(** X9: two expense rows of the same type, amount and date are one
    expense: the upsert of the second adds no row and leaves the one row of
    that key with its own currency, vendor and notes, EGP and the empty
    text for those it does not give. *)
Theorem expense_same_key_overwrites r1 r2 d d1 d2 :
  NoDup (map pk (expenses d)) ->
  er_expense_type r2 = er_expense_type r1 ->
  er_amount r2 = er_amount r1 ->
  er_expense_date r2 = er_expense_date r1 ->
  seed_expense r1 d = Ok (tt, d1) ->
  seed_expense r2 d1 = Ok (tt, d2) ->
  List.length (expenses d2) = List.length (expenses d1)
  /\ exists et e,
       get (fun t => String.eqb (etype_name t) (er_expense_type r2)) (expense_types d2)
         = Ok et
       /\ get (fun e => (expense_type e =? pk et) && (expense_amount e =? er_amount r2)
                        && String.eqb (expense_date e) (er_expense_date r2))
              (expenses d2) = Ok e
       /\ expense_currency e = get_default (er_currency r2) "EGP"
       /\ expense_vendor e = get_default (er_vendor r2) ""
       /\ expense_notes e = get_default (er_notes r2) "".
Proof.
  intros Hnd Et Ea Ed H1 H2.
  unfold seed_expense in H1. run_inv H1. apply ret_inv in H1. destruct H1 as [_ ->].
  apply query_inv in Hrun. destruct Hrun as [Hg1 ->].
  apply statement_inv in Hrun0. destruct Hrun0 as (rows1 & Hq1 & ->).
  apply update_or_create_get in Hq1; try assumption; try reflexivity.
  2:{ intros i. simpl. rewrite !Z.eqb_refl, String.eqb_refl. reflexivity. }
  destruct Hq1 as (Hr1 & Hnd1 & _).
  unfold seed_expense in H2. run_inv H2. apply ret_inv in H2. destruct H2 as [_ ->].
  apply query_inv in Hrun. destruct Hrun as [Hg2 ->].
  apply statement_inv in Hrun0. destruct Hrun0 as (rows2 & Hq2 & ->).
  simpl in Hg2, Hq2. rewrite Et in Hg2. rewrite Hg1 in Hg2.
  inversion Hg2; subst a1; clear Hg2.
  rewrite Ea, Ed in Hq2.
  pose proof Hq2 as Hq2'.
  apply update_or_create_get in Hq2'; try assumption; try reflexivity.
  2:{ intros i. simpl. rewrite !Z.eqb_refl, String.eqb_refl. reflexivity. }
  destruct Hq2' as (Hr2 & _ & Hcase).
  destruct Hcase as [(x & _ & Ex & El)|(Hnil & _ & _)].
  - split; [simpl; exact El|].
    exists a, a2. simpl. rewrite Et, Ea, Ed.
    split; [exact Hg1|]. split; [exact Hr2|]. subst a2. repeat split.
  - exfalso. apply get_Ok_filter in Hr1. simpl in Hr1, Hnil.
    rewrite Hr1 in Hnil. discriminate.
Qed.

Aim of the exercise: Taking the lines above, repeat exactly those from the line that contains "e) (er_expense_date r2))" through the line that contains "destruct Hq1 as (Hr1 & Hnd1 & _).", and both of those lines as well. Include nothing else.

Reply:
                        && String.eqb (expense_date e) (er_expense_date r2))
              (expenses d2) = Ok e
       /\ expense_currency e = get_default (er_currency r2) "EGP"
       /\ expense_vendor e = get_default (er_vendor r2) ""
       /\ expense_notes e = get_default (er_notes r2) "".
Proof.
  intros Hnd Et Ea Ed H1 H2.
  unfold seed_expense in H1. run_inv H1. apply ret_inv in H1. destruct H1 as [_ ->].
  apply query_inv in Hrun. destruct Hrun as [Hg1 ->].
  apply statement_inv in Hrun0. destruct Hrun0 as (rows1 & Hq1 & ->).
  apply update_or_create_get in Hq1; try assumption; try reflexivity.
  2:{ intros i. simpl. rewrite !Z.eqb_refl, String.eqb_refl. reflexivity. }
  destruct Hq1 as (Hr1 & Hnd1 & _).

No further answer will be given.